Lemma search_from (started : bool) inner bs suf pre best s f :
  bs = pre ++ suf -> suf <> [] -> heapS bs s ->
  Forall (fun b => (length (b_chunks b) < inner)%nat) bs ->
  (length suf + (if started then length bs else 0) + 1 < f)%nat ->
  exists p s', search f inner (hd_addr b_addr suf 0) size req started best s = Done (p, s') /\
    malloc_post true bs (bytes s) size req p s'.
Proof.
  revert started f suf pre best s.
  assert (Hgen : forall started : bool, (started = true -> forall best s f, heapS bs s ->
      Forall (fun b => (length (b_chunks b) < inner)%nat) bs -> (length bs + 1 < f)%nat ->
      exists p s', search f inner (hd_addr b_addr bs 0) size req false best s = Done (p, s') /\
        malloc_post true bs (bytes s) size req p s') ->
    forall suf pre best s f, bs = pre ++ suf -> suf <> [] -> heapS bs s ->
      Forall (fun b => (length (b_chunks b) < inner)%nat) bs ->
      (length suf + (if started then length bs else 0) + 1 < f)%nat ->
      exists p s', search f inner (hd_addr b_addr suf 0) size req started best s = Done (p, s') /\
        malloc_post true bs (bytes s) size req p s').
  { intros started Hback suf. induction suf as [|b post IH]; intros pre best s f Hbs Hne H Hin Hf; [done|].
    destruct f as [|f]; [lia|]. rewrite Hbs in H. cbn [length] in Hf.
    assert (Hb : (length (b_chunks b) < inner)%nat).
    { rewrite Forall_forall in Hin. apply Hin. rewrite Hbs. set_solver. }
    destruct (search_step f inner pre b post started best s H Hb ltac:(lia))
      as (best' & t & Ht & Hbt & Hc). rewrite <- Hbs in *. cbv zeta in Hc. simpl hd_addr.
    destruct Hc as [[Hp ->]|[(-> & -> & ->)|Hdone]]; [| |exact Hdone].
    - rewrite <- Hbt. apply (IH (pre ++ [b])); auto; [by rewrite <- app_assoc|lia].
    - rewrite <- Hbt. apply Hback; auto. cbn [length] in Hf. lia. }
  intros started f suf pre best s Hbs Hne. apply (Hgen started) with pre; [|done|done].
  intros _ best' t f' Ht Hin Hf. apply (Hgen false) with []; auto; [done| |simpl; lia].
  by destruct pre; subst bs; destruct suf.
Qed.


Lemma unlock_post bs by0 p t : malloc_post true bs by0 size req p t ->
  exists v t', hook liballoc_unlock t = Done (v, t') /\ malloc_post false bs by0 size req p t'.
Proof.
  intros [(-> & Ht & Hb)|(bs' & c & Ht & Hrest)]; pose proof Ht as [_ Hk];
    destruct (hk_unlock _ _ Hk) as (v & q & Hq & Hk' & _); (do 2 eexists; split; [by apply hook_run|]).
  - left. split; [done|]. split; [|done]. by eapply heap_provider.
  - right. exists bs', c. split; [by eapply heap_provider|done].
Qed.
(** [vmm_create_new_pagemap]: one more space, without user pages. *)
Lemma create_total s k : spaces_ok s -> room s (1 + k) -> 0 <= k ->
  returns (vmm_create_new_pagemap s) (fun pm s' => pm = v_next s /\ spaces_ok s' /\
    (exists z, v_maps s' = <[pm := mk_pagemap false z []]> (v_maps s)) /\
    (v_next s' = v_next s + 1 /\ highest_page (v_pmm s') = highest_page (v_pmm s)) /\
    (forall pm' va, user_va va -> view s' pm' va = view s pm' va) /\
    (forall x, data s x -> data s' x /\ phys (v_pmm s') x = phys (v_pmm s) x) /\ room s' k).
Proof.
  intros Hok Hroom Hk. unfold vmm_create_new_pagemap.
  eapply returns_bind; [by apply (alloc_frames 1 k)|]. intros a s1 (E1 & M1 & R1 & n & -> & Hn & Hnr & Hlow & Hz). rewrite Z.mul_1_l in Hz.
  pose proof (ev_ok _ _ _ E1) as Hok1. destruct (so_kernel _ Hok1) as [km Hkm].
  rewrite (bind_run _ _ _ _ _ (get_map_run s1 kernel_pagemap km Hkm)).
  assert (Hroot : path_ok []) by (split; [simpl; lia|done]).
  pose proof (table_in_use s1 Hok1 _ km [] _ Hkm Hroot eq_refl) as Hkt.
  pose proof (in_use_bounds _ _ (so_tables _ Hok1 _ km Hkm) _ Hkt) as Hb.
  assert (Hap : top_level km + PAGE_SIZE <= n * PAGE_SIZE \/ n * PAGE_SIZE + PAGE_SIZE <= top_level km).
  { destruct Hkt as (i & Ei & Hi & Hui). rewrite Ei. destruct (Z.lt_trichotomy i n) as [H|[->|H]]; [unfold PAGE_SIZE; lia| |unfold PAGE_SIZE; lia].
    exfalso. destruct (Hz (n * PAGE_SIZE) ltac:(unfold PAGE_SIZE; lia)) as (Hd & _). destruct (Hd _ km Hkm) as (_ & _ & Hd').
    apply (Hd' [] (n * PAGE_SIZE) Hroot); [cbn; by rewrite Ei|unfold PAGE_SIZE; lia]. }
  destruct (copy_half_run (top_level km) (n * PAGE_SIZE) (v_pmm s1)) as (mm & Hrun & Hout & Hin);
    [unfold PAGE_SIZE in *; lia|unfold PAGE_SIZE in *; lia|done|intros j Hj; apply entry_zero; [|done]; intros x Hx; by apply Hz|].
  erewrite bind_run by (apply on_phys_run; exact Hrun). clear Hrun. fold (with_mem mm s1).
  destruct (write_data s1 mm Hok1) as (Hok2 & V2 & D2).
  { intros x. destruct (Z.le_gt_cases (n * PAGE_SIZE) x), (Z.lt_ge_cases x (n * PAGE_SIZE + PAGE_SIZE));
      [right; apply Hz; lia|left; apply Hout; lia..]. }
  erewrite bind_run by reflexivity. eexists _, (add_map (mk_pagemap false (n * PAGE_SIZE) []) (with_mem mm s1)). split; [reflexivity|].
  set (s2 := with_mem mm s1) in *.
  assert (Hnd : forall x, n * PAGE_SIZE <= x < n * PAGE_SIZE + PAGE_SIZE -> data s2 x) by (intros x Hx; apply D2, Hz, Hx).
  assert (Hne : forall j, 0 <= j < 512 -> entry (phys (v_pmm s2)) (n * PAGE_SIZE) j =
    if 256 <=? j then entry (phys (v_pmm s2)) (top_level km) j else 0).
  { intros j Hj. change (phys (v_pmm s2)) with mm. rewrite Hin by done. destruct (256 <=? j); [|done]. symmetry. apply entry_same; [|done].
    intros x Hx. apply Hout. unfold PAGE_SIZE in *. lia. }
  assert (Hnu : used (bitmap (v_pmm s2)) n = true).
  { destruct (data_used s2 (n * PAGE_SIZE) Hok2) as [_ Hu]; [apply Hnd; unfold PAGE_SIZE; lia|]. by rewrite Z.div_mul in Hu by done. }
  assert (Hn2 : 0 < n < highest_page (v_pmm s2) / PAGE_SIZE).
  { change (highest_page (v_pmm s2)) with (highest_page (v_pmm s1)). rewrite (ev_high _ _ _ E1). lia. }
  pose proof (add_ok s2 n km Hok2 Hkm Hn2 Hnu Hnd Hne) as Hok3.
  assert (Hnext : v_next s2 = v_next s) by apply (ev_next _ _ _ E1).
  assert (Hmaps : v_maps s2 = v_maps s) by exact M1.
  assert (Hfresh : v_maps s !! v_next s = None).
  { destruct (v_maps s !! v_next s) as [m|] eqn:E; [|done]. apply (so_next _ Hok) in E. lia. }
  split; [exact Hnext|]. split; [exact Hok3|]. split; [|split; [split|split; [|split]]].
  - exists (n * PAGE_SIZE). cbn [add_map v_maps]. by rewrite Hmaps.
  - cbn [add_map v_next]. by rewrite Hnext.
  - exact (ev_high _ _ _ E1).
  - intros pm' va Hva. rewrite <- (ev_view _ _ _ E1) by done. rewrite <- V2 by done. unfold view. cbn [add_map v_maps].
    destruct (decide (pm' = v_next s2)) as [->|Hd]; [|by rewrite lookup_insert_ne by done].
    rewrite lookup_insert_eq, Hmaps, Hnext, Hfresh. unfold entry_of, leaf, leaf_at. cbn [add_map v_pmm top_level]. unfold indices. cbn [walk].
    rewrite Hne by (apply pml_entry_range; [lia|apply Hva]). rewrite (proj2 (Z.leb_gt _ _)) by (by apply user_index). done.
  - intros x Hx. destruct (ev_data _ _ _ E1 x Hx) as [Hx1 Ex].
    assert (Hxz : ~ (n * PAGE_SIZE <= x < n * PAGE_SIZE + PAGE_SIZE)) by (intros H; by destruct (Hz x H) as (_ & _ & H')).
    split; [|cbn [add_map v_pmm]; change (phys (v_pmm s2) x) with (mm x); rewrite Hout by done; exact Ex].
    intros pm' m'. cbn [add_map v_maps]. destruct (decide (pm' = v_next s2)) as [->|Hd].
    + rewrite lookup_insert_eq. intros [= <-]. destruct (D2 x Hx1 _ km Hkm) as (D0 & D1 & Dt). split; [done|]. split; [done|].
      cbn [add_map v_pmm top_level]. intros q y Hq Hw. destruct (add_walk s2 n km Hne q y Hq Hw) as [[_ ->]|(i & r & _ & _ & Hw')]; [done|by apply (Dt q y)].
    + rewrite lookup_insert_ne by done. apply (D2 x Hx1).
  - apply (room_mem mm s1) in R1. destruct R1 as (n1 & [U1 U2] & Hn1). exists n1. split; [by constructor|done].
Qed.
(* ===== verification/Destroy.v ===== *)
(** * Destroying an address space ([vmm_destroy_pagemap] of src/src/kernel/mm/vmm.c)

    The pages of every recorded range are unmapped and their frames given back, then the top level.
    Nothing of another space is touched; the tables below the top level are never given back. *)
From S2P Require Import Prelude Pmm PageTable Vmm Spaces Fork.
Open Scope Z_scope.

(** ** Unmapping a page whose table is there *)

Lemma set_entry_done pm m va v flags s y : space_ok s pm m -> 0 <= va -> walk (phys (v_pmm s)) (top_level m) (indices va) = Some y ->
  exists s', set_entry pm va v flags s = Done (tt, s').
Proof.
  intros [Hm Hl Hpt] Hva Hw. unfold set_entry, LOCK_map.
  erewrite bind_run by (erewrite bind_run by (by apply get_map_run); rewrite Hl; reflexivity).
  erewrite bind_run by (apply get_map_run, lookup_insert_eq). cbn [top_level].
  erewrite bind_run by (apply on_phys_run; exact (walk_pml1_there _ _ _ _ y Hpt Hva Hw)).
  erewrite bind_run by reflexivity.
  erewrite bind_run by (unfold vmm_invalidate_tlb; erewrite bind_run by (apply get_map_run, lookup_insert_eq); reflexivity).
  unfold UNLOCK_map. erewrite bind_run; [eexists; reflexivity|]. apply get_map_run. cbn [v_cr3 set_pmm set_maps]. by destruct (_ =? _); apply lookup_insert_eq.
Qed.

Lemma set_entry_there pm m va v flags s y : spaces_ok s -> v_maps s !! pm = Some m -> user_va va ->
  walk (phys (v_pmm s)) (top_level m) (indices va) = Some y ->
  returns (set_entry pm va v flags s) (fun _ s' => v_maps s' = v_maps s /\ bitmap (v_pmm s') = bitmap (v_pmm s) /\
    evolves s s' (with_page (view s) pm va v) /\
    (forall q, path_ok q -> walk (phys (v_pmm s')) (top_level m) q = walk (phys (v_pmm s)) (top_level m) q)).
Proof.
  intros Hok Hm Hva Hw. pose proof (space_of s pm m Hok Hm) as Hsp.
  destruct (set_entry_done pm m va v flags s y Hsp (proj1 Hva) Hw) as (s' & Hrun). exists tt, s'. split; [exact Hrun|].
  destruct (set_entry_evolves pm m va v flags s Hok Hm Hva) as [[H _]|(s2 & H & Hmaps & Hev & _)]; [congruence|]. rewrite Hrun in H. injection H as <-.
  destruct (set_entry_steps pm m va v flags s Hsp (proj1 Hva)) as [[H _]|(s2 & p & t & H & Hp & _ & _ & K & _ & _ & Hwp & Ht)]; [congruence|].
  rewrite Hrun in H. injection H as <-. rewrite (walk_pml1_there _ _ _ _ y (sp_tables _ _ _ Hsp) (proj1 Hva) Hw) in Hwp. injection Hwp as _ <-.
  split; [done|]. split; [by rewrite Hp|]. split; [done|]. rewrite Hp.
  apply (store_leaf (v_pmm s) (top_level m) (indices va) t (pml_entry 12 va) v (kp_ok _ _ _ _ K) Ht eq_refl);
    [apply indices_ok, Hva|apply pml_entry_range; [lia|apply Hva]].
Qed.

*WHAT YOU HAVE TO DO*: Every line in the records above that holds "view" counts once; state the total and nothing else.

*RESULT*: 3